- Opening Delimiter -
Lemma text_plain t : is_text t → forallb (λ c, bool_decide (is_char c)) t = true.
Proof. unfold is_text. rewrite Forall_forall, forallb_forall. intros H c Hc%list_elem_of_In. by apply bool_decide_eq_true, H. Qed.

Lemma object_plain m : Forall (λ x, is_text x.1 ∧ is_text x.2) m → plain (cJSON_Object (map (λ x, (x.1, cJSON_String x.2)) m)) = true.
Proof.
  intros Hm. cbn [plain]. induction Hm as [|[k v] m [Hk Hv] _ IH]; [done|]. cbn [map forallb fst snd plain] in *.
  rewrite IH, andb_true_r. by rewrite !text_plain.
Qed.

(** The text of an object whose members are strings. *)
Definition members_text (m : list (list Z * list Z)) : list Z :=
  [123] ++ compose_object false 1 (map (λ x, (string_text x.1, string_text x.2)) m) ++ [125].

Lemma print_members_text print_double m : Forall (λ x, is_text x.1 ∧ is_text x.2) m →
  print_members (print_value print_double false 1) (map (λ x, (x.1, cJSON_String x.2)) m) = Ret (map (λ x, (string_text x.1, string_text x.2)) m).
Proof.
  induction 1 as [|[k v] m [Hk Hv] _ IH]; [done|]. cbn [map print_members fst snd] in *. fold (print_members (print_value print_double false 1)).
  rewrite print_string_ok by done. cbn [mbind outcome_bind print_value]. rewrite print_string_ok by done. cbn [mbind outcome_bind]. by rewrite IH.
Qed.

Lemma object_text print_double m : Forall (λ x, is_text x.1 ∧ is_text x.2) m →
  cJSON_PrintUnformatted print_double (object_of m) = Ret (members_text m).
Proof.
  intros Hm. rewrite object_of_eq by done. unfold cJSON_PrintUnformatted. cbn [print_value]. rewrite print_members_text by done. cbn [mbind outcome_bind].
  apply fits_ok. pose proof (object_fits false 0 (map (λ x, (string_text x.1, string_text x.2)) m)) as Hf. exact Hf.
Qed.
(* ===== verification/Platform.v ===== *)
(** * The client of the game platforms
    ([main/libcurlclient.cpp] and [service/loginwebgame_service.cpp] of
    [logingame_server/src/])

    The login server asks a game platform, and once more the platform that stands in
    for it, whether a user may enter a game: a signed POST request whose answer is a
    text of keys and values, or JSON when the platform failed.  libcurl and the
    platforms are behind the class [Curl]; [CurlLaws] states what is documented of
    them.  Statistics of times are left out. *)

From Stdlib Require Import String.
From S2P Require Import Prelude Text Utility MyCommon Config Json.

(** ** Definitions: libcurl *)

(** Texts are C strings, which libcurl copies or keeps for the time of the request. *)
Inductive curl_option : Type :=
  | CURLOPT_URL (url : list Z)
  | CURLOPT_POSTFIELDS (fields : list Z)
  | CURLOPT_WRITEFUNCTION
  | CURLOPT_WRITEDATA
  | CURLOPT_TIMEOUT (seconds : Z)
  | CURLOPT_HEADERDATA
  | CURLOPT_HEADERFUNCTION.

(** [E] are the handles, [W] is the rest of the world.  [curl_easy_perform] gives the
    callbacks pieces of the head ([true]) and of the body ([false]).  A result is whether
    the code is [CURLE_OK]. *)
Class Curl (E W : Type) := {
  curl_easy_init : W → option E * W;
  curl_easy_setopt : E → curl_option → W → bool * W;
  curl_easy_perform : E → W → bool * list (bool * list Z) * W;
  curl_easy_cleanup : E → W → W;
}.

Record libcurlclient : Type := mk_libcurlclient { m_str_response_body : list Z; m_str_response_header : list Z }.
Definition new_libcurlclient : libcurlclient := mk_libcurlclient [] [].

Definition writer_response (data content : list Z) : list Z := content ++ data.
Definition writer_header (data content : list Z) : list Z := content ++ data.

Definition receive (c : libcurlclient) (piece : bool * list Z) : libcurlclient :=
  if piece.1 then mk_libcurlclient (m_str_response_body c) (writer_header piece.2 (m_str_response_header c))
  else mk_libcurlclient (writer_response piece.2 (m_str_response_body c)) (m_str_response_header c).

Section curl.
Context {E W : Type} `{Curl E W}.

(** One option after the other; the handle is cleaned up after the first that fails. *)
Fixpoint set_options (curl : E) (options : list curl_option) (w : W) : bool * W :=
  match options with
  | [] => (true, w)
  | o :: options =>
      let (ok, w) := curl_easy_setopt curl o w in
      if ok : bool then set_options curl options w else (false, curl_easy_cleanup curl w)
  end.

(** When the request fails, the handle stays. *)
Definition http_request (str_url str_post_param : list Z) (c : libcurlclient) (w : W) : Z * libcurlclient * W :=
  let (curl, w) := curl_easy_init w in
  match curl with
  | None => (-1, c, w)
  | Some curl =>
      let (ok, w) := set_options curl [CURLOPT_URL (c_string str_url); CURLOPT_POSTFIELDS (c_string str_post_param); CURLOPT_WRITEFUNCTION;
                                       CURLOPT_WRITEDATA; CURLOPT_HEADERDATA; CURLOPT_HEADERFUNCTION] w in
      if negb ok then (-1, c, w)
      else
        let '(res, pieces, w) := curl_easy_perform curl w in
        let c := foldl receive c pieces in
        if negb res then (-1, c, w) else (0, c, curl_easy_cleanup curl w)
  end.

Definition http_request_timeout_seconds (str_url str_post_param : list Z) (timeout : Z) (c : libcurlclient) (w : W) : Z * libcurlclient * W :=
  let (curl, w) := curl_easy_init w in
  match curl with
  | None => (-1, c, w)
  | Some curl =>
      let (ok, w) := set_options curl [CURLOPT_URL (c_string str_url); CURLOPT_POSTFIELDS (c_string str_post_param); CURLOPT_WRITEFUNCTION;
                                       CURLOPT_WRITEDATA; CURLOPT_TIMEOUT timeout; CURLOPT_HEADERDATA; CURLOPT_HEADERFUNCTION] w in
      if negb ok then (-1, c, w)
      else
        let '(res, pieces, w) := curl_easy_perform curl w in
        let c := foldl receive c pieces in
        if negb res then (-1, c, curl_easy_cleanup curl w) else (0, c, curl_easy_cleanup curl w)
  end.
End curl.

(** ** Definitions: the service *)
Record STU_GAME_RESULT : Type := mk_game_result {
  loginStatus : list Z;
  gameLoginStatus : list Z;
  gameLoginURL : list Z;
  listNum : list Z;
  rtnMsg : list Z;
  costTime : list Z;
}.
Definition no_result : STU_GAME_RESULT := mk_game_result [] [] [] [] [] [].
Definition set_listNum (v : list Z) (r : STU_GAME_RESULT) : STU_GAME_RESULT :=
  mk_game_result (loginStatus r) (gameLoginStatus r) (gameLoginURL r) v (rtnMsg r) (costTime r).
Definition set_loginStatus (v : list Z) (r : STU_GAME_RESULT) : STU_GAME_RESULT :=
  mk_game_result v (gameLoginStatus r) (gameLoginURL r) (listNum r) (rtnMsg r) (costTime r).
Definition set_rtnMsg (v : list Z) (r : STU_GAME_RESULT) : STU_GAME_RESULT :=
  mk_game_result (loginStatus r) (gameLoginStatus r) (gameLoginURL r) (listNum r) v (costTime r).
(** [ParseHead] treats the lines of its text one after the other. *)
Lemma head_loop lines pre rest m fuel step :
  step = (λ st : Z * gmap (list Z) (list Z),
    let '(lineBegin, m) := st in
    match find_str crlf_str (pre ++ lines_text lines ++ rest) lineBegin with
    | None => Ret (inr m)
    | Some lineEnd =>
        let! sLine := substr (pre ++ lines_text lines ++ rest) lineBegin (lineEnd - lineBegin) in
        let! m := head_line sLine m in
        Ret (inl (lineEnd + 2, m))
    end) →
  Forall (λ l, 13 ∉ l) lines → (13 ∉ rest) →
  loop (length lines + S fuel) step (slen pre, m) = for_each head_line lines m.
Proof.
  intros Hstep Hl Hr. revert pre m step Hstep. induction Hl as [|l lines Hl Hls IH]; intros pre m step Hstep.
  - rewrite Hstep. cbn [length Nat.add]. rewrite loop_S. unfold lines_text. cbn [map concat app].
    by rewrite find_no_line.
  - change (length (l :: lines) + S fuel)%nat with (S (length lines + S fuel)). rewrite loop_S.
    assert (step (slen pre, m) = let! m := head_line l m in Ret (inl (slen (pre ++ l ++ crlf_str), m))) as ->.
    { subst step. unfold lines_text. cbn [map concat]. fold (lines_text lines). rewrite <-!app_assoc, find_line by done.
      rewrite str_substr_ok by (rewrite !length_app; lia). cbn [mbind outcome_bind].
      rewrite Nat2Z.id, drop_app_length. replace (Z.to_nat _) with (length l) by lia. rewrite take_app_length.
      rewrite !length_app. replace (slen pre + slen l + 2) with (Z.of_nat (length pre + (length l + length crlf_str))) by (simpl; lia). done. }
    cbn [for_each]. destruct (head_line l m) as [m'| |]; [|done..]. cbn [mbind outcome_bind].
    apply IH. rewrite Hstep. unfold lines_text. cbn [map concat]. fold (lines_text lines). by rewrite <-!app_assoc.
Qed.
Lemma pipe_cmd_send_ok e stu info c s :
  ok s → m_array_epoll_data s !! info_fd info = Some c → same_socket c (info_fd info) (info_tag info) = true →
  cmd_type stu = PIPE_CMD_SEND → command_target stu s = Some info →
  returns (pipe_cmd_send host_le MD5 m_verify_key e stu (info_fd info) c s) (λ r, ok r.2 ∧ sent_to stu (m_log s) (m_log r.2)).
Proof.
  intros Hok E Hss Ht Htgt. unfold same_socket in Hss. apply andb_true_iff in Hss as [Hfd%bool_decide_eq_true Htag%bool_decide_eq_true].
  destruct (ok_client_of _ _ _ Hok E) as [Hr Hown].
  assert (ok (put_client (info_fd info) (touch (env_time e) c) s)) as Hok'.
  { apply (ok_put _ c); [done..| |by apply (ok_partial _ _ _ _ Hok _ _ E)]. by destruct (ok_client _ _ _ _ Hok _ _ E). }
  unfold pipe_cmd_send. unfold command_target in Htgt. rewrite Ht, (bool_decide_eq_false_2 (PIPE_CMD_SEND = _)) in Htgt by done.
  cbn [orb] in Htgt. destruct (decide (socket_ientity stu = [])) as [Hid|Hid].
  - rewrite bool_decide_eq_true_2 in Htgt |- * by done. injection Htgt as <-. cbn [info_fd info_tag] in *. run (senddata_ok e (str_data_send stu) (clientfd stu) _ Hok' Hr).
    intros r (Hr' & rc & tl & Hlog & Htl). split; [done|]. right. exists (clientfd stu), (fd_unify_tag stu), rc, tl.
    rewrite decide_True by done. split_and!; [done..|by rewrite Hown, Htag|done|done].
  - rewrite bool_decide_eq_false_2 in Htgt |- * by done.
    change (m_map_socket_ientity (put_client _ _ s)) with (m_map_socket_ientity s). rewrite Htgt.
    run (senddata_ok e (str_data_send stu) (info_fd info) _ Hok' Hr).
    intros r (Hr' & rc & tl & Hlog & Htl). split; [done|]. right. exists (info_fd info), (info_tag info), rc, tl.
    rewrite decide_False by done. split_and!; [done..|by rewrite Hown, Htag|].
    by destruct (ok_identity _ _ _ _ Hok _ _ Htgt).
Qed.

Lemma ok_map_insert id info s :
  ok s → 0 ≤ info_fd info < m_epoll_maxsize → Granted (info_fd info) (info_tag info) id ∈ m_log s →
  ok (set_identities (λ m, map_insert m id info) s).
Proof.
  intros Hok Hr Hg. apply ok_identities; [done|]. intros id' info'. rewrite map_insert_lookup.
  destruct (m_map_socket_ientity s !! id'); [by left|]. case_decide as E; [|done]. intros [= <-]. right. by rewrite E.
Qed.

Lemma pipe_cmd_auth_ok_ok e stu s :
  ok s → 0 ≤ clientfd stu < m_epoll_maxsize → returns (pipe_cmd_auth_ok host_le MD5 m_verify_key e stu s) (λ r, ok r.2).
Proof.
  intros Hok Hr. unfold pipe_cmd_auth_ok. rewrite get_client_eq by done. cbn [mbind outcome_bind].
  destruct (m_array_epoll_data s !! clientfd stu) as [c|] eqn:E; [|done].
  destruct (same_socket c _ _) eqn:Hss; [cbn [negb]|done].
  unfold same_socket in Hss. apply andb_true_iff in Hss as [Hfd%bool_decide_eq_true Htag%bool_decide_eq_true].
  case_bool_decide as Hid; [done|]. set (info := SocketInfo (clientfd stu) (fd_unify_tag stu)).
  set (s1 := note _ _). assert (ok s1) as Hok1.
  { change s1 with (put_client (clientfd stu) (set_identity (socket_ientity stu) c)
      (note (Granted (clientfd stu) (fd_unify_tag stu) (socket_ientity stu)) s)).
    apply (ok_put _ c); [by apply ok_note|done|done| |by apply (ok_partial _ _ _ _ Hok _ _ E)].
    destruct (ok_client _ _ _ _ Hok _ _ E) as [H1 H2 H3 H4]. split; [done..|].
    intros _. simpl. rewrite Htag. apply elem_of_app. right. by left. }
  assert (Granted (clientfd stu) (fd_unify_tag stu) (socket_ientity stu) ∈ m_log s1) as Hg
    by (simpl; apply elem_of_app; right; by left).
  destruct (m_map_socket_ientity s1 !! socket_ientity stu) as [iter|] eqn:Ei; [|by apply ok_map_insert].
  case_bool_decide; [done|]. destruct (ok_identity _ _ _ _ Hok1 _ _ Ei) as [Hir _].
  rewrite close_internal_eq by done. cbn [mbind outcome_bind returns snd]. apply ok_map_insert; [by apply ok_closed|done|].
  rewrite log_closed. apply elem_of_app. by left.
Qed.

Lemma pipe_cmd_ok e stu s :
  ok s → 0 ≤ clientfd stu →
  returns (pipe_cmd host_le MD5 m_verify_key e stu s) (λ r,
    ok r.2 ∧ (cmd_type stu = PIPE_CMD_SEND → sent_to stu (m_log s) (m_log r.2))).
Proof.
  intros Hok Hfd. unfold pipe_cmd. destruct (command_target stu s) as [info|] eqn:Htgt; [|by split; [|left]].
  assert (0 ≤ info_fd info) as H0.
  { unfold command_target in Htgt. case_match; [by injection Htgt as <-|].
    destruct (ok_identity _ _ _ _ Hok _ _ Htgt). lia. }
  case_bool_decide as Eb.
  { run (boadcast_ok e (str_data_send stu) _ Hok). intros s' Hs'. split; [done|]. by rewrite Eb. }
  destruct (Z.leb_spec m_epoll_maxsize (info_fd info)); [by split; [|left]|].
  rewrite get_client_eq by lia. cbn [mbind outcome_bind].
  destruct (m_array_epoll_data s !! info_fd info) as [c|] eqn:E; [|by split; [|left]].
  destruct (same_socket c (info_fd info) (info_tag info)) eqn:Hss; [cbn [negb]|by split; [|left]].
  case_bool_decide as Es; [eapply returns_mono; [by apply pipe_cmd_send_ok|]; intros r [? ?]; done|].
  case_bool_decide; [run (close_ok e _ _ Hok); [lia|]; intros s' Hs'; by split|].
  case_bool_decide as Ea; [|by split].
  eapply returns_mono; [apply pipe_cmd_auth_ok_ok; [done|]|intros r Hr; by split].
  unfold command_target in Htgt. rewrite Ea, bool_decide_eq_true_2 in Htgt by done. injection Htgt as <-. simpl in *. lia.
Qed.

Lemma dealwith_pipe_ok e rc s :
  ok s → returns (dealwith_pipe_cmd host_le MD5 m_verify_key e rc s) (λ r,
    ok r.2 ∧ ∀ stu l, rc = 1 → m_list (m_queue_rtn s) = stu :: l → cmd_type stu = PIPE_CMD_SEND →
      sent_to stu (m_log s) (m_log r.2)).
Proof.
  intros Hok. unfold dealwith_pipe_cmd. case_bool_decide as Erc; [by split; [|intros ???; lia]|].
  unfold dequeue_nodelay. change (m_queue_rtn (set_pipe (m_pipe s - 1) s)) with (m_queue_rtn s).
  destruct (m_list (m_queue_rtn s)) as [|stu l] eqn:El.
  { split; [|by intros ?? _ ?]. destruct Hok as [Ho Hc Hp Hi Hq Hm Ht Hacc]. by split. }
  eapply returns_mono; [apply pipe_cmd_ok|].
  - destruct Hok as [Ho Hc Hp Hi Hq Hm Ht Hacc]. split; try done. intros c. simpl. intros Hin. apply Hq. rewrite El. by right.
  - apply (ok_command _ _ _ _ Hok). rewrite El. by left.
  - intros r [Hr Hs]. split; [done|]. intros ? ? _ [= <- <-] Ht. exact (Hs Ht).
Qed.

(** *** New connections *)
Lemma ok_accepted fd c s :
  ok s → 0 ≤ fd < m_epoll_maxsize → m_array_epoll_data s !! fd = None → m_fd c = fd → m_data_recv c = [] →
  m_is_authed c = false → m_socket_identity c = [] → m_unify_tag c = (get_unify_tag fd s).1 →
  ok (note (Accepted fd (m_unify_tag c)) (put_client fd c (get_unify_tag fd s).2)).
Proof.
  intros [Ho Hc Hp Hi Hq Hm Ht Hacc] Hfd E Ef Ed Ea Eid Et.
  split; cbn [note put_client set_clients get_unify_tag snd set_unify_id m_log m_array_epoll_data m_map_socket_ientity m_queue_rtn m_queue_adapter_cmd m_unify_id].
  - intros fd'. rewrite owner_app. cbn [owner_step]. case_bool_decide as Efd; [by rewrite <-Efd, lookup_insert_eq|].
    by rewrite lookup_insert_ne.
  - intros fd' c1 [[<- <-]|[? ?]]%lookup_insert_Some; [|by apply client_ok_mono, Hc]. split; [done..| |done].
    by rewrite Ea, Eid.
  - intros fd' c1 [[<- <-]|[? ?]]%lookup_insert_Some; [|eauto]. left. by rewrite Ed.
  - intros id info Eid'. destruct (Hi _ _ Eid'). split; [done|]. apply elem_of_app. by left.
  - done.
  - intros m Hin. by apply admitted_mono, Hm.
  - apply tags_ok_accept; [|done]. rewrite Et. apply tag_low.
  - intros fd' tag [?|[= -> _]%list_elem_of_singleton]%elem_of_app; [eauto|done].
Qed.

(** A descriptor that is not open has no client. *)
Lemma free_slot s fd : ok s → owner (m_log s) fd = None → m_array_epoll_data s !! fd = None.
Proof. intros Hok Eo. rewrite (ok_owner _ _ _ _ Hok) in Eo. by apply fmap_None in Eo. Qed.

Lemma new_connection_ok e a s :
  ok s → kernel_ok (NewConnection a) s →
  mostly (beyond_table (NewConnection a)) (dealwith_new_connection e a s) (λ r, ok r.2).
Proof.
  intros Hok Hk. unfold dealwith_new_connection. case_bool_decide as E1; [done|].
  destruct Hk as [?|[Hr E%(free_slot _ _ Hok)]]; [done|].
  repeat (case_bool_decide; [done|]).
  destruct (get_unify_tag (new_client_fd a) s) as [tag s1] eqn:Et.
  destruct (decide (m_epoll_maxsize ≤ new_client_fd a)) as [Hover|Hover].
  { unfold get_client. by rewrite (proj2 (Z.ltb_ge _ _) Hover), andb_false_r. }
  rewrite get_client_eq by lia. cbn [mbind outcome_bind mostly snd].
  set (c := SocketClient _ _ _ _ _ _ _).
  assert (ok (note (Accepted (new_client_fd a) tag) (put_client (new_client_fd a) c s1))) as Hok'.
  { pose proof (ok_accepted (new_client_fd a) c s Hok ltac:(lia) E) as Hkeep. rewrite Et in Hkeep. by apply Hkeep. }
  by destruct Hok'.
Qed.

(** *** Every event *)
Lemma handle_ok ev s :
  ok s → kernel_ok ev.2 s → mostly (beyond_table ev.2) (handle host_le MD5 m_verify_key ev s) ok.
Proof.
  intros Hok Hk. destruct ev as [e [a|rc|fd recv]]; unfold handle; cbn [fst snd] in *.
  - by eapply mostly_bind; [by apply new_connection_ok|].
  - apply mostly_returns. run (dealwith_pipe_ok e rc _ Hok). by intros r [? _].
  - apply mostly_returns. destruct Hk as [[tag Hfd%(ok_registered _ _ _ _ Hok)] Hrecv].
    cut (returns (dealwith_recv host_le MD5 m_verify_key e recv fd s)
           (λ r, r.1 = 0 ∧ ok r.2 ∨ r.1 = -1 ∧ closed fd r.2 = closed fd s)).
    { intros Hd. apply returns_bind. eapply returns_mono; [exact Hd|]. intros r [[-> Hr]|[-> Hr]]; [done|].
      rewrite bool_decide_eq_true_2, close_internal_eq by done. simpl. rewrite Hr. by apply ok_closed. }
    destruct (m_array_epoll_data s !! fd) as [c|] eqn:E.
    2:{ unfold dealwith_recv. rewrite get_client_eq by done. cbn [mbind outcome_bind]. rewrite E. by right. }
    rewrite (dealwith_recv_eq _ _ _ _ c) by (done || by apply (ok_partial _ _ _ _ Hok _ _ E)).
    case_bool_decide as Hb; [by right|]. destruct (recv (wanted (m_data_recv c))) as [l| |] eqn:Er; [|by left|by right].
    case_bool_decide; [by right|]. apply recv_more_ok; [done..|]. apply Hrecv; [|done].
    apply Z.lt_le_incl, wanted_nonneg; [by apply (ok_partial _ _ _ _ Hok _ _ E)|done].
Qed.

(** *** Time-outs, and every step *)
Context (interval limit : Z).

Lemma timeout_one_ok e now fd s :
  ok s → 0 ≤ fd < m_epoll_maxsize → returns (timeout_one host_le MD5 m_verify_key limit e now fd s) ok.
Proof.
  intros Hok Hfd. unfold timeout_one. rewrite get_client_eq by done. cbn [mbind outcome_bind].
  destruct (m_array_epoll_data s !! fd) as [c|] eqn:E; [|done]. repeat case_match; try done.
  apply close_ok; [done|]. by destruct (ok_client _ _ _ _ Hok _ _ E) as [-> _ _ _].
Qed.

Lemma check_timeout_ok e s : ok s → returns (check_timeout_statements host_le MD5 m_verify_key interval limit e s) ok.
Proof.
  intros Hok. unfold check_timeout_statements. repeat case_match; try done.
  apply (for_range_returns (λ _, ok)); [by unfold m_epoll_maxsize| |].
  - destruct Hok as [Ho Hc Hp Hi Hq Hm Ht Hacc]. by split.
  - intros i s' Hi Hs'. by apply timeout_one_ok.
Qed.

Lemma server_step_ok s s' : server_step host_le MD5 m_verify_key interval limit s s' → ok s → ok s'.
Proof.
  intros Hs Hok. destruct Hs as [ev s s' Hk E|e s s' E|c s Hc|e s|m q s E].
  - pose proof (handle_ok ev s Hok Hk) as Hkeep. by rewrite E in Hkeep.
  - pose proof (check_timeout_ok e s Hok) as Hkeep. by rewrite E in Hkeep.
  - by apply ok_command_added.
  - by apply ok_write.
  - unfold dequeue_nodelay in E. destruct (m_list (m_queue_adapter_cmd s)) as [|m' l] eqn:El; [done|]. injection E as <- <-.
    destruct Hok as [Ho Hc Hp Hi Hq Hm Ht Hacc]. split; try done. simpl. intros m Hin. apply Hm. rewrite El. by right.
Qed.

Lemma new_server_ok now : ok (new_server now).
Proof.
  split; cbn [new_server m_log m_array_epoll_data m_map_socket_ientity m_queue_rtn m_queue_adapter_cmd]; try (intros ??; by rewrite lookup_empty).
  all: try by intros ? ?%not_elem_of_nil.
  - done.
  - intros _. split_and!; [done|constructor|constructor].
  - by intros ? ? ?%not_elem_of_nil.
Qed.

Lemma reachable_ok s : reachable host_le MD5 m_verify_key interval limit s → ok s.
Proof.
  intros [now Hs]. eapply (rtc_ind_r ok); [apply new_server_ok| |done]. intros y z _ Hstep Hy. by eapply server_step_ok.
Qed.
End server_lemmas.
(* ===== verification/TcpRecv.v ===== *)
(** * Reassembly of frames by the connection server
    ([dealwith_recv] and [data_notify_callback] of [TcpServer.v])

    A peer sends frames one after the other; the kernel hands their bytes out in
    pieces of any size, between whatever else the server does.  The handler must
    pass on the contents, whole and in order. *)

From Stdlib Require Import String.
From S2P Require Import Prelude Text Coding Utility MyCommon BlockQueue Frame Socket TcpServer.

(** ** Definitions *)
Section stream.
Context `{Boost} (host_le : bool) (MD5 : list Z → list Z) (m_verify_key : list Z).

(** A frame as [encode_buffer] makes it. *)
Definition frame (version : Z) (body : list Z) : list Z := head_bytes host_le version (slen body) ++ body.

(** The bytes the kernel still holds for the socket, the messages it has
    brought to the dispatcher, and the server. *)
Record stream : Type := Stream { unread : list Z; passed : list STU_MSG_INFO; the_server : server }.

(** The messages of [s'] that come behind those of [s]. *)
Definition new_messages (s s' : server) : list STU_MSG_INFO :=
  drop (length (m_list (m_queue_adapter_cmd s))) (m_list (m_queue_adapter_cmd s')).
- Closing Delimiter -
● PROBLEM REQUIREMENTS:
Beginning at the top of the data, please return every line until and including the line containing "Definition members_text (m", copied exactly, and nothing past it.

● SOLUTION TO THIS EXERCISE:
Lemma text_plain t : is_text t → forallb (λ c, bool_decide (is_char c)) t = true.
Proof. unfold is_text. rewrite Forall_forall, forallb_forall. intros H c Hc%list_elem_of_In. by apply bool_decide_eq_true, H. Qed.

Lemma object_plain m : Forall (λ x, is_text x.1 ∧ is_text x.2) m → plain (cJSON_Object (map (λ x, (x.1, cJSON_String x.2)) m)) = true.
Proof.
  intros Hm. cbn [plain]. induction Hm as [|[k v] m [Hk Hv] _ IH]; [done|]. cbn [map forallb fst snd plain] in *.
  rewrite IH, andb_true_r. by rewrite !text_plain.
Qed.

(** The text of an object whose members are strings. *)
Definition members_text (m : list (list Z * list Z)) : list Z :=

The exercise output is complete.